Strikes and demonstrations happen regularly in Greece and are disruptive, especially if you are heading to work. These events are usually ordered, but if necessary tear gas will be used for riot control. Local news sources keep locals up to date on the news of the demonstrations. Wallet thieves and pickpockets operate in tourist spots and on crowded public transportation, just like in any public area.

Free time from work should be spent visiting the many wonders of Greek civilization. Public ferries operate between islands, making access to ancient sites easy and affordable. There are numerous good Greek travel guides available to detail the many sites to visit.

Traveling by car in Greece can be an adventure in itself. Greek temporary residents must carry their valid driving license from their country of origin, as well as an international driving permit (IDP). Drivers who do not carry an IDP can be penalized for not having one in the event of an accident, and may also be open to a civil lawsuit. Heavy traffic and rough roads pose dangers, especially at night or in bad weather conditions. Many roads are often poorly maintained and often full of potholes.

Greece has a list of “must see” sites that is unparalleled. First and foremost is the Acropolis of Athens. Situated on rocky terrain high above the city streets, the Acropolis represents classical Greek culture at its zenith. A visit to Olympia, the site of the original Olympics, and the ruins of Epidaurus, where the ancient theater is still used for festivals, are must-see sites for tourists. A popular destination in Crete for tourists is the Minoan palace at Knossos and the opportunity to experience Macedonian culture and see the tomb of Philip II of Macedonia draws people to explore Vergina. The opportunities to explore ancient Greek culture are limitless and a stay in Greece as a travel nurse will give you plenty of time to get to know this wonderful country and its friendly people.

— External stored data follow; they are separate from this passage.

(* ===== verification/FunctionDriver.v ===== *)
(** * Code generation: a whole function (src/src/codegen/binary/abi_spec.c, emit.c, driver.c)

    The two calling conventions and where they put arguments, the prologue that moves
    arguments to their homes, the loop over the body that tries the fused sequences
    before single instructions, the epilogue, the displacements of the jumps, and the
    symbol and relocations of the function in the object file.  Stack-trace support,
    which adds markers and an end label, is off. *)

From stdpp Require Import gmap.
From S2P Require Import Prelude.
From S2P Require Import Types.
From S2P Require Import SymbolTable.
From S2P Require Import Ast.
From S2P Require Import IR.
From S2P Require Import Outcome.
From S2P Require Import BinaryEmitter.
From S2P Require Import Encoders.
From S2P Require Import FunctionContext.
From S2P Require Import Frame.
From S2P Require Import Operands.
From S2P Require Import Instructions.
From S2P Require Import Peephole.

(** ** Calling conventions *)

(** The counts of registers are the lengths of the lists. *)
Record BinaryAbi : Type := mkAbi {
  int_param_registers : list BinaryGpRegister;
  float_param_registers : list BinaryXmmRegister;
  shadow_space_size : Z;
  indirect_return_register : BinaryGpRegister;
  counts_classes_separately : bool }.

Definition MS_X64_ABI : BinaryAbi :=
  mkAbi [BINARY_GP_RCX; BINARY_GP_RDX; BINARY_GP_R8; BINARY_GP_R9]
    [BINARY_XMM0; BINARY_XMM1; BINARY_XMM2; BINARY_XMM3] 32 BINARY_GP_RCX false.

Definition SYSV_ABI : BinaryAbi :=
  mkAbi [BINARY_GP_RDI; BINARY_GP_RSI; BINARY_GP_RDX; BINARY_GP_RCX; BINARY_GP_R8; BINARY_GP_R9]
    [BINARY_XMM0; BINARY_XMM1; BINARY_XMM2; BINARY_XMM3;
     BINARY_XMM4; BINARY_XMM5; BINARY_XMM6; BINARY_XMM7] 0 BINARY_GP_RDI true.

Inductive BinaryTargetFormat : Type := BINARY_TARGET_FORMAT_COFF_WIN64 | BINARY_TARGET_FORMAT_ELF_X64.

Definition code_generator_binary_select_abi (format : BinaryTargetFormat) : BinaryAbi :=
  match format with
  | BINARY_TARGET_FORMAT_ELF_X64 => SYSV_ABI
  | BINARY_TARGET_FORMAT_COFF_WIN64 => MS_X64_ABI
  end.

Inductive BinaryArgLocation : Type :=
  | BINARY_ARG_IN_GP_REGISTER (gp_register : BinaryGpRegister)
  | BINARY_ARG_IN_XMM_REGISTER (xmm_register : BinaryXmmRegister)
  | BINARY_ARG_ON_STACK (stack_offset : Z).

#[export] Instance BinaryArgLocation_eq_dec : EqDecision BinaryArgLocation.
Proof. solve_decision. Defined.

(** The registers used so far, the arguments seen and the stack taken. *)
Record ArgCursor : Type := mkCursor {
  int_used : nat;
  float_used : nat;
  positional : nat;
  stack_cursor : Z }.

Definition on_stack (s : ArgCursor) : option (BinaryArgLocation * ArgCursor) :=
  cursor ← int (stack_cursor s + BINARY_FUNCTION_STACK_SLOT_SIZE);
  Some (BINARY_ARG_ON_STACK (stack_cursor s),
        mkCursor (int_used s) (float_used s) (positional s) cursor).

Definition place_argument (abi : BinaryAbi) (s : ArgCursor) (wants_float : bool)
    : option (BinaryArgLocation * ArgCursor) :=
  if counts_classes_separately abi then
    if wants_float then
      match float_param_registers abi !! float_used s with
      | Some x => Some (BINARY_ARG_IN_XMM_REGISTER x,
                        mkCursor (int_used s) (S (float_used s)) (positional s) (stack_cursor s))
      | None => on_stack s
      end
    else
      match int_param_registers abi !! int_used s with
      | Some r => Some (BINARY_ARG_IN_GP_REGISTER r,
                        mkCursor (S (int_used s)) (float_used s) (positional s) (stack_cursor s))
      | None => on_stack s
      end
  else
    let next := mkCursor (int_used s) (float_used s) (S (positional s)) (stack_cursor s) in
    if positional s <? length (int_param_registers abi) then
      if wants_float then
        x ← float_param_registers abi !! positional s; Some (BINARY_ARG_IN_XMM_REGISTER x, next)
      else
        r ← int_param_registers abi !! positional s; Some (BINARY_ARG_IN_GP_REGISTER r, next)
    else
      let offset := s32 (Z.of_nat (positional s - length (int_param_registers abi)) *
                         BINARY_FUNCTION_STACK_SLOT_SIZE) in
      last ← int (offset + BINARY_FUNCTION_STACK_SLOT_SIZE);
      Some (BINARY_ARG_ON_STACK offset,
            mkCursor (int_used s) (float_used s) (S (positional s)) (Z.max (stack_cursor s) last)).

Fixpoint place_arguments (abi : BinaryAbi) (s : ArgCursor) (is_float : list bool)
    : option (list BinaryArgLocation * Z) :=
  match is_float with
  | [] => Some ([], stack_cursor s)
  | f :: rest =>
      '(l, s) ← place_argument abi s f;
      '(ls, bytes) ← place_arguments abi s rest;
      Some (l :: ls, bytes)
  end.

(** The places of the arguments and the bytes of stack they need. *)
Definition code_generator_binary_compute_arg_layout (abi : BinaryAbi) (is_float : list bool)
    : option (list BinaryArgLocation * Z) :=
  place_arguments abi (mkCursor 0 0 0 0) is_float.

(** ** The stack frame *)

Definition BINARY_STACK_PAGE_SIZE : Z := 4096.

Definition binary_emit_stack_probe_touch : Emit () := raw_bytes [0xF6; 0x04; 0x24; 0x00]%Z.

(** Pages while more than one remains. *)
Fixpoint probe_pages (fuel : nat) (remaining : Z) : Emit () :=
  match fuel with
  | S fuel =>
      if (BINARY_STACK_PAGE_SIZE <? remaining)%Z then
        binary_emit_sub_rsp_imm32 BINARY_STACK_PAGE_SIZE ;;
        binary_emit_stack_probe_touch ;;
        probe_pages fuel (remaining - BINARY_STACK_PAGE_SIZE)
      else
        binary_emit_sub_rsp_imm32 remaining ;;
        binary_emit_stack_probe_touch
  | O => refuse
  end.

Definition binary_emit_frame_allocation (frame_size : Z) : Emit () :=
  if (frame_size <=? 0)%Z then mret ()
  else if (frame_size <=? BINARY_STACK_PAGE_SIZE)%Z then binary_emit_sub_rsp_imm32 frame_size
  else probe_pages (S (Z.to_nat (frame_size / BINARY_STACK_PAGE_SIZE))) frame_size.

(** Runs an operation on each element, in order. *)
Fixpoint for_each {A} (f : A → Gen ()) (l : list A) : Gen () :=
  match l with
  | [] => mret ()
  | a :: l => f a ;; for_each f l
  end.

Definition of_option_gen {A} (x : option A) : Gen A := match x with Some a => mret a | None => fail end.

(** ** The function *)

Section function.
Context (g : CodeGenerator) (context : BinaryFunctionContext) (abi : BinaryAbi).

Definition save_register (p : BinaryGpRegister * Z) : Emit () :=
  binary_emit_mov_mem_reg BINARY_GP_RBP (- p.2) p.1.

(** One parameter: from where it arrives to its register or its slot. *)
Definition home_parameter (p : (string * string) * BinaryArgLocation) : Gen () :=
  let '((name, type_name), location) := p in
  let bits := code_generator_binary_named_type_float_bits g (Some type_name) in
  let home := code_generator_binary_get_parameter_offset context name in
  let to_gp (r : BinaryGpRegister) (x : BinaryXmmRegister) :=
    if (bits =? 32)%Z then binary_emit_movd_reg_xmm r x else binary_emit_movq_reg_xmm r x in
  if (home <=? 0)%Z then fail
  else
    let incoming offset := (16 + shadow_space_size abi + offset)%Z in
    emit
      match code_generator_binary_symbol_assigned_register g context name with
      | Some register =>
          match location with
          | BINARY_ARG_IN_GP_REGISTER r => binary_emit_mov_reg_reg register r
          | BINARY_ARG_IN_XMM_REGISTER x => to_gp register x
          | BINARY_ARG_ON_STACK offset => binary_emit_mov_reg_mem register BINARY_GP_RBP (incoming offset)
          end
      | None =>
          match location with
          | BINARY_ARG_IN_XMM_REGISTER x =>
              to_gp BINARY_GP_RAX x ;; binary_emit_mov_mem_reg BINARY_GP_RBP (- home) BINARY_GP_RAX
          | BINARY_ARG_IN_GP_REGISTER r => binary_emit_mov_mem_reg BINARY_GP_RBP (- home) r
          | BINARY_ARG_ON_STACK offset =>
              binary_emit_mov_reg_mem BINARY_GP_RAX BINARY_GP_RBP (incoming offset) ;;
              binary_emit_mov_mem_reg BINARY_GP_RBP (- home) BINARY_GP_RAX
          end
      end.

Definition code_generator_binary_emit_prologue (data : FunctionDeclaration ASTNode) : Gen () :=
  emit (binary_emit_push_reg BINARY_GP_RBP ;; binary_emit_mov_reg_reg BINARY_GP_RBP BINARY_GP_RSP) ;;
  emit (binary_emit_frame_allocation (frame_size context)) ;;
  for_each (fun p => emit (save_register p)) (zip (saved_registers context) (saved_register_offsets context)) ;;
  (if returns_indirect context
   then emit (binary_emit_mov_mem_reg BINARY_GP_RBP (-8) (indirect_return_register abi))
   else mret ()) ;;
  let hidden := if returns_indirect context then 1 else 0 in
  let floats := map (fun p => negb (code_generator_binary_named_type_float_bits g (Some p.2) =? 0)%Z)
                  (fd_parameters data) in
  '(locations, _) ← of_option_gen (code_generator_binary_compute_arg_layout abi (replicate hidden false ++ floats));
  for_each home_parameter (zip (fd_parameters data) (drop hidden locations)).

(** *** The body *)

Context (emit_other : IRInstruction → Gen ()) (body : code).

(** The fused sequences, in the order they are tried. *)
Definition attempts : list (nat → Gen nat) :=
  [ code_generator_binary_try_skip_scaled_address_shift body;
    code_generator_binary_try_emit_binary_compare_branch_chain g context body;
    code_generator_binary_try_emit_compare_assign_diamond g context body;
    code_generator_binary_try_emit_address_add_load g context body;
    code_generator_binary_try_emit_address_add_store g context body;
    code_generator_binary_try_emit_scaled_address_load g context body;
    code_generator_binary_try_emit_scaled_address_store g context body;
    code_generator_binary_try_emit_binary_cast_chain g context body;
    code_generator_binary_try_emit_binary_expression_chain g context body;
    code_generator_binary_try_emit_compare_branch_zero g context body ].

Definition emit_single (i : nat) : Gen nat :=
  match body !! i with
  | Some instruction => code_generator_binary_emit_instruction g context emit_other instruction ;; mret 1
  | None => fail
  end.

(** One round of the loop: the instructions consumed. *)
Definition emit_next (i : nat) : Gen nat :=
  foldr (fun attempt rest => or_else (attempt i) rest) (emit_single i) attempts.

(** [fuel] bounds the instructions left. *)
Fixpoint emit_body (fuel i : nat) : Gen () :=
  if length body <=? i then mret ()
  else match fuel with
  | O => fail
  | S fuel => consumed ← emit_next i; emit_body fuel (i + consumed)
  end.

(** *** The end of the function *)

Definition restore_register (p : BinaryGpRegister * Z) : Emit () :=
  binary_emit_mov_reg_mem p.1 BINARY_GP_RBP (- p.2).

Definition emit_epilogue : Gen () :=
  for_each (fun p => emit (restore_register p))
    (reverse (zip (saved_registers context) (saved_register_offsets context))) ;;
  emit
    ((if (return_float_bits context =? 32)%Z then binary_emit_movd_xmm_reg BINARY_XMM0 BINARY_GP_RAX
      else mret ()) ;;
     (if (return_float_bits context =? 64)%Z then binary_emit_movq_xmm_reg BINARY_XMM0 BINARY_GP_RAX
      else mret ()) ;;
     binary_emit_mov_reg_reg BINARY_GP_RSP BINARY_GP_RBP ;;
     binary_emit_pop_reg BINARY_GP_RBP ;;
     binary_emit_ret).

Definition patch_label (fixup : string * nat) : Gen () :=
  o ← get_output;
  match binary_label_table_get (labels o) fixup.1 with
  | Some target => emit (binary_function_context_patch_rel32 fixup.2 target)
  | None => fail
  end.

Definition code_generator_binary_resolve_fixups (return_offset : nat) : Gen () :=
  o ← get_output;
  for_each patch_label (label_fixups o) ;;
  for_each (fun fixup => emit (binary_function_context_patch_rel32 fixup return_offset)) (return_fixups o).

(** The code of the function, its jumps patched. *)
Definition emit_function_code (data : FunctionDeclaration ASTNode) : Gen () :=
  code_generator_binary_emit_prologue data ;;
  emit_body (length body) 0 ;;
  o ← get_output;
  emit_epilogue ;;
  code_generator_binary_resolve_fixups (length (out_code o)).

End function.

(** ** Into the object file *)

Definition BINARY_TEXT_SECTION_ALIGNMENT : Z := 16.

Definition add_call_relocation (section : nat) (function_offset : Z) (r : string * nat) : Gen () :=
  with_emitter_only (fun e => done_only
    (binary_emitter_add_relocation e section (function_offset + Z.of_nat r.2) BINARY_RELOCATION_REL32 r.1 0)).

Definition emit_function_section (name : string) : Gen () :=
  text ← with_emitter (fun e =>
    binary_emitter_get_or_create_section e ".text" BINARY_SECTION_TEXT 0 BINARY_TEXT_SECTION_ALIGNMENT);
  with_emitter_only (fun e => binary_emitter_align_section e text BINARY_TEXT_SECTION_ALIGNMENT (byte.of_Z 0x90)) ;;
  o ← get_output;
  s ← of_option_gen (binary_emitter_get_section (emitter o) text);
  with_emitter_only (fun e => done_only
    (binary_emitter_define_symbol true e name BINARY_SYMBOL_GLOBAL (Some text) (bsec_size s)
       (Z.of_nat (length (out_code o))))) ;;
  _ ← with_emitter (fun e => binary_emitter_append_bytes e text (out_code o));
  for_each (add_call_relocation text (bsec_size s)) (call_relocations o).

Definition code_generator_binary_type_is_abi_supported (g : CodeGenerator) (type_name : option string)
    (allow_void : bool) : bool :=
  match code_generator_binary_get_resolved_type g type_name allow_void with
  | None => false
  | t => code_generator_binary_resolved_type_is_abi_supported t allow_void
  end.

Definition code_generator_binary_validate_signature (g : CodeGenerator) (data : FunctionDeclaration ASTNode)
    (ir_parameter_count : nat) : bool :=
  (length (fd_parameters data) =? ir_parameter_count) &&
  code_generator_binary_type_is_abi_supported g (fd_return_type data) true &&
  forallb (fun p => code_generator_binary_type_is_abi_supported g (Some p.2) false) (fd_parameters data).

(** The generator and the object file after the function; [None] is the return value 0. *)
Definition code_generator_emit_binary_function (g : CodeGenerator) (abi : BinaryAbi)
    (emit_other : CodeGenerator → BinaryFunctionContext → IRInstruction → Gen ())
    (data : FunctionDeclaration ASTNode) (ir_parameter_count : nat) (body : code)
    (e : BinaryEmitter) (label_id : Z) : option (CodeGenerator * BinaryEmitter * Z) :=
  if negb (code_generator_binary_validate_signature g data ir_parameter_count) then None
  else
    '(g, context) ← code_generator_binary_prepare_function_context g data body;
    let start := mkOutput [] [] [] [] [] [] e label_id in
    match (emit_function_code g context abi (emit_other g context) body data ;;
           emit_function_section (fd_name data)) start with
    | (Some _, o) => Some (g, emitter o, current_label_id o)
    | (None, _) => None
    end.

One of the first things you will notice while traveling in Greece is the wide variety of garbage strewn almost everywhere. The slopes are awash with discarded appliances and cans. bottles, boxes, ropes, and other debris, leaving the traveler wondering why the locals don’t appreciate the stunning scenery more. The beaches and the sea are not exempt. Plastic bags, bottles, and cans float regularly.

Half-finished buildings join Greek ruins, dotting the landscapes and streets. Concrete is the preferred building material and is everywhere. Unfortunately, Greek concrete workmanship is not of good quality and often results in unsightly masses. Greek construction is often done on an intermittent schedule, spanning several years. Houses are often left half finished for months or even years. Another familiar site in Greece is the chain link fence. It throws itself around anything and everything. Much of the fences fall into the category of broken, bent, or rusted, which makes one wonder if fences are of any use.

Despite the unsightly aspects of Greek garbage and construction, most people will agree that Greece has more wonders than warts, and traveling between the islands is the adventure of a lifetime. So grab your scrubs, nursing shoes, stethoscope, and travel gear and head to the beauty of the Greek islands.